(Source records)

....

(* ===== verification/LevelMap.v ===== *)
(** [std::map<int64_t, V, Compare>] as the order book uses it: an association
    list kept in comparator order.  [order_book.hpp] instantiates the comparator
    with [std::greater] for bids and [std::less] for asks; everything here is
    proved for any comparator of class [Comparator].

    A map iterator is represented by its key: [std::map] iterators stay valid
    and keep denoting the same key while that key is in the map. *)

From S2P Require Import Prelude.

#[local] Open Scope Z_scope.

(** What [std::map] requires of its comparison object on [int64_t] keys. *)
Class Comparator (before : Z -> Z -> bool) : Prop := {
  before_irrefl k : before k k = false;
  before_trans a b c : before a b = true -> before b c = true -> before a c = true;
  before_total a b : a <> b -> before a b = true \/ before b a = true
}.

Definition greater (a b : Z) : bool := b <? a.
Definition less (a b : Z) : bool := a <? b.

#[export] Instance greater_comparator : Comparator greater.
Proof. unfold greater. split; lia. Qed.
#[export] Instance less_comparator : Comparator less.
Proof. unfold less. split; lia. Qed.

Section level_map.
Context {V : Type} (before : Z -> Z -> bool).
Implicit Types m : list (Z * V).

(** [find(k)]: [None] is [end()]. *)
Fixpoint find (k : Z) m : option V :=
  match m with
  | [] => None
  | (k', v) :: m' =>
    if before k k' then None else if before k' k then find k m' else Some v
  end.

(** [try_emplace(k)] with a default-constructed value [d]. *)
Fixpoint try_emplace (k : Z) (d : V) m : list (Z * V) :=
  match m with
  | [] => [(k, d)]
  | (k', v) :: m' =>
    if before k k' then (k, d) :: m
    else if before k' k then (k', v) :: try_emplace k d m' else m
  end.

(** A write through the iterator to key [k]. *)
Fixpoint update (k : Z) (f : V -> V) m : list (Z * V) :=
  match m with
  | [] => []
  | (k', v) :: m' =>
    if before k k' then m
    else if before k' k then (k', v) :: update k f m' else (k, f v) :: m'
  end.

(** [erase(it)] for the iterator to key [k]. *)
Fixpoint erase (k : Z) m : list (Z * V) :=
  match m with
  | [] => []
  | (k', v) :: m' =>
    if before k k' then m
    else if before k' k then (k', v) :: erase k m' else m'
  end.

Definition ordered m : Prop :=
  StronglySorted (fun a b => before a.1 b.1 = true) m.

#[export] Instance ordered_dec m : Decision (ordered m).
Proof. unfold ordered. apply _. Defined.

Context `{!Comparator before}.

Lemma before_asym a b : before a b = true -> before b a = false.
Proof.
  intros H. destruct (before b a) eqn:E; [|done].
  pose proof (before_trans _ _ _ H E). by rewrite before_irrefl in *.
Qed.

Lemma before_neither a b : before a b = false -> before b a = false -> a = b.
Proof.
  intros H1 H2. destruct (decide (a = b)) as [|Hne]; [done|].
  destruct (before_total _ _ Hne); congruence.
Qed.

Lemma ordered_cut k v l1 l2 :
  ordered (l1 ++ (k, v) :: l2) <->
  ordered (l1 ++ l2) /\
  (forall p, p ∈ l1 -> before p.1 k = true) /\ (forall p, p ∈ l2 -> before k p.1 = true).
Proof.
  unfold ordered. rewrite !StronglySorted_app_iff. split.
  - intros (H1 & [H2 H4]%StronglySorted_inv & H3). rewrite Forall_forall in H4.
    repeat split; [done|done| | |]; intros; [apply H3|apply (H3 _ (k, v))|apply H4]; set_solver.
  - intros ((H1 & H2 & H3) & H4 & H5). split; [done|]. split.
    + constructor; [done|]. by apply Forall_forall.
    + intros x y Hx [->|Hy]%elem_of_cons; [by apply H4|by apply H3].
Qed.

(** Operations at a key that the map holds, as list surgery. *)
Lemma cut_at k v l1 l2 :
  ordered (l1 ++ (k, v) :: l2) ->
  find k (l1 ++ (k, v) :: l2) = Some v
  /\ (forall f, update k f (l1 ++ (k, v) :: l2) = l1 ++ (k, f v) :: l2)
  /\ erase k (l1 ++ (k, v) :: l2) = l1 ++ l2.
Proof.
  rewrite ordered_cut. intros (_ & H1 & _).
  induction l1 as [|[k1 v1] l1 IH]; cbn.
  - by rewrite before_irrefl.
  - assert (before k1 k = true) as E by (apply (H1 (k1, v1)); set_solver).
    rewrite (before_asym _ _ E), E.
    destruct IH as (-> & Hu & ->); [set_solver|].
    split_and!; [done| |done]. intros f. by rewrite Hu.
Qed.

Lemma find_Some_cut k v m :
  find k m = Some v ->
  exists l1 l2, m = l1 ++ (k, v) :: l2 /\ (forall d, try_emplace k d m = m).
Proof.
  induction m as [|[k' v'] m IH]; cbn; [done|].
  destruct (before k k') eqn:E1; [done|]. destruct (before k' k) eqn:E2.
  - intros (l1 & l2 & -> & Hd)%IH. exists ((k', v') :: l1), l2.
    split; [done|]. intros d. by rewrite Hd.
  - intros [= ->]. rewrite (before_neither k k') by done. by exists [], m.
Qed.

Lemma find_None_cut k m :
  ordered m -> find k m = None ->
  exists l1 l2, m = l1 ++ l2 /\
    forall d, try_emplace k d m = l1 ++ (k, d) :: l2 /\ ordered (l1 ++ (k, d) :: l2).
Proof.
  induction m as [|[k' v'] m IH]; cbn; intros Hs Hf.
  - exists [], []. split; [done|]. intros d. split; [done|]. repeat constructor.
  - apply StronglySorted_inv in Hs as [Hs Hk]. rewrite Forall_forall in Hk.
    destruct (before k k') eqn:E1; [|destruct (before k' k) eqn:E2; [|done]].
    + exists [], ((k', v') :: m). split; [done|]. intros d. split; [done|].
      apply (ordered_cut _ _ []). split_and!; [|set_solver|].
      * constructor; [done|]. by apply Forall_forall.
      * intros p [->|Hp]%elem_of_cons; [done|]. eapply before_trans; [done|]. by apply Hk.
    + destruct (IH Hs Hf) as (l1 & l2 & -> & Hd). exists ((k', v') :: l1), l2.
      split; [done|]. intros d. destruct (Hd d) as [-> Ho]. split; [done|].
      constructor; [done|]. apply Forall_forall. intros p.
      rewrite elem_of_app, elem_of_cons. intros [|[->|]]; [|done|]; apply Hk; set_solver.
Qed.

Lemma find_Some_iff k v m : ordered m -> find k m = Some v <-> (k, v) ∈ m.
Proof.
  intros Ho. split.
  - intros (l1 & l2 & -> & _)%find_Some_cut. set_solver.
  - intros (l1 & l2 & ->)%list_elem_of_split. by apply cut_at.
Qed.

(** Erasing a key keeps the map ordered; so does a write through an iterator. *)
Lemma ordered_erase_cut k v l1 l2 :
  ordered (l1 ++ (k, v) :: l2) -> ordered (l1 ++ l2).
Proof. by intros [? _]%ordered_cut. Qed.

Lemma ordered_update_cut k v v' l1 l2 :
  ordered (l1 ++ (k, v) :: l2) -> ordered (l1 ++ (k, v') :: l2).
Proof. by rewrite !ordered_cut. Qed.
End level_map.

....

§ **Exercise objective**: Using the entries, return every line where the word "Fixpoint" can be found.

§ **Problem solution**:
Fixpoint find (k : Z) m : option V :=
Fixpoint try_emplace (k : Z) (d : V) m : list (Z * V) :=
Fixpoint update (k : Z) (f : V -> V) m : list (Z * V) :=
Fixpoint erase (k : Z) m : list (Z * V) :=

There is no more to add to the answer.